Sometimes I would like to ask God why He allows poverty, suffering, and injustice when He could do something about it. But I'm afraid He would ask me the same question.
My faith and my passion for the Holocaust are inextricably linked. I don't think a Christian could study the events of the 1930's and 40's in Europe and not question what his/her own action would have been. The connection between that time in history and the treatment of humanity to today is obvious to anyone, from a child reading Terrible Things to a teenager in my Holocaust Lit class to a senior adult in the elective I taught at my church.
In regard to Holocaust remembrance and education, I think it's essential. I hope to always teach this class to teens and always create situations in which people memorialize the victims of the Holocaust. However, it didn't end in 1945... genocide didn't end, prejudice didn't end, and ill treatment of human beings one to another didn't end.
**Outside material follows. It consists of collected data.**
(* ===== verification/Net.v ===== *)
(** * Net: addresses, hosts and the tunnel protocol descriptors

    The address types of [std::net] and [url::Host] as data, the address parser of
    the standard library ([core::net::parser]), and the definitions of
    [src/wstunnel/src/tunnel/mod.rs]: [LocalProtocol], [RemoteAddr],
    [to_host_port], [try_to_sock_addr]. *)

From Stdlib Require Import ZArith Lia Ascii String.
From stdpp Require Import base gmap strings list countable.
From S2P Require Import Prelude Str.

#[local] Open Scope stdpp_scope.

(** ** Addresses *)

(** An address is its big-endian integer: a [u32] or a [u128]. *)
Record Ipv4Addr := mkIpv4 { v4_bits : Z }.
Record Ipv6Addr := mkIpv6 { v6_bits : Z }.

Inductive IpAddr := IpV4 (ip : Ipv4Addr) | IpV6 (ip : Ipv6Addr).

Inductive SocketAddr :=
| SockV4 (ip : Ipv4Addr) (port : Z)
| SockV6 (ip : Ipv6Addr) (port flowinfo scope_id : Z).

(** [url::Host<String>]. *)
Inductive Host :=
| Domain (d : string)
| Ipv4 (ip : Ipv4Addr)
| Ipv6 (ip : Ipv6Addr).

#[global] Instance Ipv4Addr_eq : EqDecision Ipv4Addr.
Proof. solve_decision. Defined.
#[global] Instance Ipv6Addr_eq : EqDecision Ipv6Addr.
Proof. solve_decision. Defined.
#[global] Instance IpAddr_eq : EqDecision IpAddr.
Proof. solve_decision. Defined.
#[global] Instance SocketAddr_eq : EqDecision SocketAddr.
Proof. solve_decision. Defined.
#[global] Instance Host_eq : EqDecision Host.
Proof. solve_decision. Defined.

#[global] Instance SocketAddr_countable : Countable SocketAddr.
Proof.
  refine (inj_countable'
    (λ a, match a with
          | SockV4 (mkIpv4 i) p => inl (i, p)
          | SockV6 (mkIpv6 i) p f s => inr (i, p, f, s)
          end)
    (λ x, match x with
          | inl (i, p) => SockV4 (mkIpv4 i) p
          | inr (i, p, f, s) => SockV6 (mkIpv6 i) p f s
          end) _).
  by intros [[] | []].
Defined.

(** [n] bytes of [x], most significant first ([octets], [to_be_bytes]). *)
Fixpoint be_bytes (n : nat) (x : Z) : list Z :=
  match n with
  | 0%nat => []
  | S n => Z.land (Z.shiftr x (8 * Z.of_nat n)) 255 :: be_bytes n x
  end.

(** [from_be_bytes]. *)
Definition of_be_bytes (l : list Z) : Z := fold_left (λ acc b, Z.lor (Z.shiftl acc 8) b) l 0.

Lemma of_be_bytes_acc n x acc : 0 ≤ x →
  fold_left (λ acc b, Z.lor (Z.shiftl acc 8) b) (be_bytes n x) acc
  = acc * 2 ^ (8 * Z.of_nat n) + x mod 2 ^ (8 * Z.of_nat n).
Proof.
  intros Hx. revert acc. induction n as [|n IH]; intros acc.
  { cbn [be_bytes fold_left]. change (8 * Z.of_nat 0) with 0. rewrite Z.mod_1_r. lia. }
  cbn [be_bytes fold_left]. rewrite IH. 
  change 255 with (Z.ones 8). rewrite Z.land_ones by lia.
  replace (Z.lor (Z.shiftl acc 8) (Z.shiftr x (8 * Z.of_nat n) mod 2 ^ 8))
    with (acc * 2 ^ 8 + Z.shiftr x (8 * Z.of_nat n) mod 2 ^ 8).
  2:{ rewrite <-Z.shiftl_mul_pow2 by lia.
      assert (Z.land (Z.shiftl acc 8) (Z.shiftr x (8 * Z.of_nat n) mod 2 ^ 8) = 0) as Hl.
      { apply Z.bits_inj_0. intros i. rewrite Z.land_spec. destruct (Z.ltb_spec i 8).
        - by rewrite Z.shiftl_spec_low.
        - rewrite Z.mod_pow2_bits_high by lia. apply andb_false_r. }
      by rewrite Z.add_nocarry_lxor, Z.lxor_lor. }
  rewrite Z.shiftr_div_pow2 by lia.
  replace (8 * Z.of_nat (S n)) with (8 * Z.of_nat n + 8) by lia.
  rewrite Z.pow_add_r by lia. rewrite Z.rem_mul_r by lia. lia.
Qed.

Lemma of_be_bytes_be_bytes n x :
  0 ≤ x < 2 ^ (8 * Z.of_nat n) → of_be_bytes (be_bytes n x) = x.
Proof. intros Hx. unfold of_be_bytes. rewrite of_be_bytes_acc, Z.mod_small by lia. lia. Qed.
Lemma length_be_bytes n x : length (be_bytes n x) = n.
Proof. induction n as [|n IH]; cbn; [done|]. by rewrite IH. Qed.

Definition v4_of_octets (a b c d : Z) : Ipv4Addr := mkIpv4 (of_be_bytes [a; b; c; d]).
Definition v6_of_segments (l : list Z) : Ipv6Addr :=
  mkIpv6 (fold_left (λ acc g, Z.lor (Z.shiftl acc 16) g) l 0).

Definition UNSPECIFIED_V4 : Ipv4Addr := mkIpv4 0.
Definition UNSPECIFIED_V6 : Ipv6Addr := mkIpv6 0.
Definition LOCALHOST_V4 : Ipv4Addr := v4_of_octets 127 0 0 1.

Definition is_ipv4 (ip : IpAddr) : bool := match ip with IpV4 _ => true | IpV6 _ => false end.
Definition is_sock_v6 (a : SocketAddr) : bool :=
  match a with SockV6 _ _ _ _ => true | SockV4 _ _ => false end.

Definition sock_ip (a : SocketAddr) : IpAddr :=
  match a with SockV4 ip _ => IpV4 ip | SockV6 ip _ _ _ => IpV6 ip end.
Definition sock_port (a : SocketAddr) : Z :=
  match a with SockV4 _ p => p | SockV6 _ p _ _ => p end.
Definition sock_new (ip : IpAddr) (port : Z) : SocketAddr :=
  match ip with IpV4 ip => SockV4 ip port | IpV6 ip => SockV6 ip port 0 0 end.

(** [SocketAddr::set_ip]: a change of family drops flow info and scope. *)
Definition set_ip (a : SocketAddr) (ip : IpAddr) : SocketAddr :=
  match a, ip with
  | SockV4 _ p, IpV4 ip => SockV4 ip p
  | SockV6 _ p f s, IpV6 ip => SockV6 ip p f s
  | _, _ => sock_new ip (sock_port a)
  end.

(** ** The standard library's address parser

    A reader takes the remaining input and returns a value with what is left, or
    nothing, in which case the caller keeps its own input ([read_atomically]). *)

Module AddrParser.
Fixpoint read_digits (radix : Z) (max_digits count : nat) (acc : Z) (s : string)
    : option (Z * nat * string) :=
  match s with
  | "" => Some (acc, count, "")
  | String a s' =>
      match to_digit radix a with
      | None => Some (acc, count, s)
      | Some d => if Nat.ltb max_digits (S count) then None
                  else read_digits radix max_digits (S count) (acc * radix + d) s'
      end
  end.

Definition read_number (radix : Z) (max_digits : nat) (allow_zero_prefix : bool)
    (max : Z) (s : string) : option (Z * string) :=
  let has_leading_zero := match s with String a _ => Ascii.eqb a "0"%char | "" => false end in
  match read_digits radix max_digits 0 0 s with
  | None => None
  | Some (_, 0%nat, _) => None
  | Some (n, count, r) =>
      if negb allow_zero_prefix && has_leading_zero && Nat.ltb 1 count then None
      else if n <=? max then Some (n, r) else None
  end.

Definition read_given_char (c : ascii) (s : string) : option string :=
  strip_prefix (String c "") s.

Definition read_separator {A} (sep : ascii) (first : bool)
    (inner : string → option (A * string)) (s : string) : option (A * string) :=
  if first then inner s
  else match read_given_char sep s with Some r => inner r | None => None end.

Definition read_octet (first : bool) : string → option (Z * string) :=
  read_separator "."%char first (read_number 10 3 false U8_MAX).

Definition read_ipv4_addr (s : string) : option (Ipv4Addr * string) :=
  match read_octet true s with
  | None => None
  | Some (a, s) =>
  match read_octet false s with
  | None => None
  | Some (b, s) =>
  match read_octet false s with
  | None => None
  | Some (c, s) =>
  match read_octet false s with
  | None => None
  | Some (d, s) => Some (v4_of_octets a b c d, s)
  end end end end.

(** The groups read before the first failure, whether they end in an embedded
    IPv4 address, and what is left. *)
Fixpoint read_groups (limit : nat) (first : bool) (s : string) : list Z * bool * string :=
  match limit with
  | 0%nat => ([], false, s)
  | S limit' =>
      match (if Nat.ltb 1 limit then read_separator ":"%char first read_ipv4_addr s
             else None) with
      | Some (v4, r) => ([Z.shiftr (v4_bits v4) 16; Z.land (v4_bits v4) 65535], true, r)
      | None =>
          match read_separator ":"%char first (read_number 16 4 true U16_MAX) s with
          | Some (g, r) => let '(gs, v4, r) := read_groups limit' false r in (g :: gs, v4, r)
          | None => ([], false, s)
          end
      end
  end.

Definition read_ipv6_addr (s : string) : option (Ipv6Addr * string) :=
  let '(head, head_ipv4, s) := read_groups 8 true s in
  if Nat.eqb (List.length head) 8 then Some (v6_of_segments head, s)
  else if head_ipv4 then None
  else match strip_prefix "::" s with
       | None => None
       | Some s =>
           let limit := (8 - (List.length head + 1))%nat in
           let '(tail, _, s) := read_groups limit true s in
           let zeros := replicate (8 - List.length head - List.length tail) 0 in
           Some (v6_of_segments (head ++ zeros ++ tail), s)
       end.

Definition parse_with {A} (inner : string → option (A * string)) (s : string) : option A :=
  match inner s with Some (a, "") => Some a | _ => None end.
End AddrParser.

(** [Ipv4Addr::from_str], [Ipv6Addr::from_str] and [IpAddr::from_str]. *)
Definition ipv4_from_str (s : string) : option Ipv4Addr :=
  if Nat.ltb 15 (String.length s) then None
  else AddrParser.parse_with AddrParser.read_ipv4_addr s.
Definition ipv6_from_str : string → option Ipv6Addr :=
  AddrParser.parse_with AddrParser.read_ipv6_addr.
Definition ipaddr_from_str : string → option IpAddr :=
  AddrParser.parse_with (λ s,
    match AddrParser.read_ipv4_addr s with
    | Some (ip, r) => Some (IpV4 ip, r)
    | None => match AddrParser.read_ipv6_addr s with
              | Some (ip, r) => Some (IpV6 ip, r)
              | None => None
              end
    end).

(** The text of an IPv4 address is digits and dots. *)
Definition dotted (s : string) : bool :=
  forallb (λ a, match to_digit 10 a with Some _ => true | None => Ascii.eqb a "." end) (bytes s).

Lemma dotted_app s t : dotted (s +:+ t) = dotted s && dotted t.
Proof. unfold dotted. by rewrite bytes_app, forallb_app. Qed.

Lemma read_digits_dotted max n acc s v k r :
  AddrParser.read_digits 10 max n acc s = Some (v, k, r) →
  ∃ p, s = p +:+ r ∧ dotted p = true.
Proof.
  revert n acc. induction s as [|a s IH]; intros n acc; cbn [AddrParser.read_digits].
  - intros [= _ _ <-]. by exists "".
  - destruct (to_digit 10 a) as [d|] eqn:Hd.
    + destruct (Nat.ltb _ _); [done|]. intros (p&->&Hp)%IH. exists (String a p).
      split; [done|]. unfold dotted in *. cbn [bytes forallb]. by rewrite Hd.
    + intros [= _ _ <-]. by exists "".
Qed.

Lemma read_octet_dotted first s v r :
  AddrParser.read_octet first s = Some (v, r) → ∃ p, s = p +:+ r ∧ dotted p = true.
Proof.
  unfold AddrParser.read_octet, AddrParser.read_separator. intros Hs.
  assert (∀ s, AddrParser.read_number 10 3 false U8_MAX s = Some (v, r) →
               ∃ p, s = p +:+ r ∧ dotted p = true) as Hnum.
  { clear s Hs. intros s. unfold AddrParser.read_number.
    destruct (AddrParser.read_digits 10 3 0 0 s) as [[[n k] r']|] eqn:E; [|done].
    apply read_digits_dotted in E as (p&->&Hp). intros H. exists p.
    destruct k; [done|]. repeat case_match; by simplify_eq. }
  destruct first; [by apply Hnum|].
  destruct (AddrParser.read_given_char "." s) as [s'|] eqn:E; [|done].
  apply strip_prefix_Some in E as ->. apply Hnum in Hs as (p&->&Hp).
  exists ("." +:+ p). by rewrite dotted_app.
Qed.

Lemma ipaddr_from_str_v4_dotted s ip : ipaddr_from_str s = Some (IpV4 ip) → dotted s = true.
Proof.
  unfold ipaddr_from_str, AddrParser.parse_with.
  destruct (AddrParser.read_ipv4_addr s) as [[ip' r]|] eqn:E; [|intros H; repeat case_match; by simplify_eq].
  destruct r; [|done]. intros _. unfold AddrParser.read_ipv4_addr in E.
  destruct (AddrParser.read_octet true s) as [[a s1]|] eqn:E1; [|done].
  destruct (AddrParser.read_octet false s1) as [[b s2]|] eqn:E2; [|done].
  destruct (AddrParser.read_octet false s2) as [[c s3]|] eqn:E3; [|done].
  destruct (AddrParser.read_octet false s3) as [[d s4]|] eqn:E4; [|done]. simplify_eq.
  apply read_octet_dotted in E1 as (?&->&?), E2 as (?&->&?), E3 as (?&->&?), E4 as (?&->&?).
  rewrite !dotted_app, !andb_true_iff. done.
Qed.

(** A dotted quad has a dot. *)
Lemma ipaddr_from_str_v4_dot s ip : ipaddr_from_str s = Some (IpV4 ip) → contains_char "." s = true.
Proof.
  unfold ipaddr_from_str, AddrParser.parse_with.
  destruct (AddrParser.read_ipv4_addr s) as [[ip' r]|] eqn:E; [|intros H; repeat case_match; by simplify_eq].
  intros _. unfold AddrParser.read_ipv4_addr in E.
  destruct (AddrParser.read_octet true s) as [[a s1]|] eqn:E1; [|done].
  destruct (AddrParser.read_octet false s1) as [[b s2]|] eqn:E2; [|done].
  apply read_octet_dotted in E1 as (p&->&_). unfold AddrParser.read_octet, AddrParser.read_separator in E2.
  destruct (AddrParser.read_given_char "." s1) as [s'|] eqn:Ed; [|done].
  apply strip_prefix_Some in Ed as ->. apply contains_char_spec. rewrite !bytes_app. set_solver.
Qed.

Lemma dotted_graphic s : dotted s = true → graphic s = true.
Proof.
  unfold dotted, graphic. rewrite !forallb_forall. intros Hs a Ha. specialize (Hs a Ha).
  destruct (to_digit 10 a) as [d|] eqn:E; [|apply Ascii.eqb_eq in Hs; by subst a].
  unfold to_digit in E. unfold graphic_char. cbv zeta in *.
  repeat case_match; try done; lia.
Qed.

Example ipaddr_from_str_v4 : ipaddr_from_str "127.0.0.1" = Some (IpV4 LOCALHOST_V4).
Proof. reflexivity. Qed.
Example ipaddr_from_str_v6 : ipaddr_from_str "::ffff:1.2.3.4" = Some (IpV6 (mkIpv6 0xffff01020304)).
Proof. reflexivity. Qed.
Example ipaddr_from_str_zero : ipaddr_from_str "127.0.0.01" = None.
Proof. reflexivity. Qed.

(** ** Tunnel descriptors ([tunnel/mod.rs]) *)

(** A path is its bytes; [to_str] succeeds when they are UTF-8. *)
Definition PathBuf := string.
Definition to_str : PathBuf → option string := from_utf8.

Inductive LocalProtocol :=
| Tcp (proxy_protocol : bool)
| Udp (timeout : option Duration)
| Stdio (proxy_protocol : bool)
| TunnelStdio (proxy_protocol : bool) (timeout : option Duration)
| Socks5 (timeout : option Duration) (credentials : option (string * string))
| TProxyTcp
| TProxyUdp (timeout : option Duration)
| HttpProxy (timeout : option Duration) (credentials : option (string * string))
    (proxy_protocol : bool)
| ReverseTcp
| ReverseUdp (timeout : option Duration)
| ReverseSocks5 (timeout : option Duration) (credentials : option (string * string))
| ReverseHttpProxy (timeout : option Duration) (credentials : option (string * string))
| ReverseUnix (path : PathBuf)
| Unix (path : PathBuf) (proxy_protocol : bool).

#[global] Instance LocalProtocol_eq : EqDecision LocalProtocol.
Proof. solve_decision. Defined.

Definition is_reverse_tunnel (p : LocalProtocol) : bool :=
  match p with
  | ReverseTcp | ReverseUdp _ | ReverseSocks5 _ _ | ReverseUnix _ | ReverseHttpProxy _ _ => true
  | _ => false
  end.

Definition is_dynamic_reverse_tunnel (p : LocalProtocol) : bool :=
  match p with
  | ReverseSocks5 _ _ | ReverseHttpProxy _ _ => true
  | _ => false
  end.

Record RemoteAddr := mkRemote {
  protocol : LocalProtocol;
  host : Host;
  port : Z
}.

#[global] Instance RemoteAddr_eq : EqDecision RemoteAddr.
Proof. solve_decision. Defined.

Definition to_host_port (addr : SocketAddr) : Host * Z :=
  match sock_ip addr with
  | IpV4 ip => (Ipv4 ip, sock_port addr)
  | IpV6 ip => (Ipv6 ip, sock_port addr)
  end.

Definition try_to_sock_addr (hp : Host * Z) : outcome string SocketAddr :=
  let '(host, port) := hp in
  match host with
  | Domain _ => Err "Cannot convert domain to socket address"
  | Ipv4 ip => Ok (SockV4 ip port)
  | Ipv6 ip => Ok (SockV6 ip port 0 0)
  end.

Lemma dynamic_is_reverse p : is_dynamic_reverse_tunnel p = true → is_reverse_tunnel p = true.
Proof. by destruct p. Qed.

(** [try_to_sock_addr] inverts [to_host_port] up to IPv6 flow info and scope. *)
Lemma try_to_sock_addr_to_host_port a :
  try_to_sock_addr (to_host_port a) = Ok (sock_new (sock_ip a) (sock_port a)).
Proof. by destruct a. Qed.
As the years have gone by, my class has expanded more and more to include the study of other genocides and real life application of the lessons learned from the Holocaust.
I've come around in recent years to the belief that the best form of remembrance is changing the future. To the six million Jews and five million others who died... We looked away... the world, so wrapped up in itself in the mid-twentieth century, forgot to care about you. We forgot to speak up for you. And unfortunately, we have looked away so many times since... been too busy with our own lives to care about others. We are still silent far too often.
But to the eleven million, I make this vow on this day: I will stare into the face of injustice and human rights violations... I will purposely make time in my life to reach out and work. I will remember you by helping them. And I will speak... as often and to as many as will listen. And the beauty of my situation is that I know for a fact that I am not standing alone because the future is sitting in front of me every day. And they, too, are ready.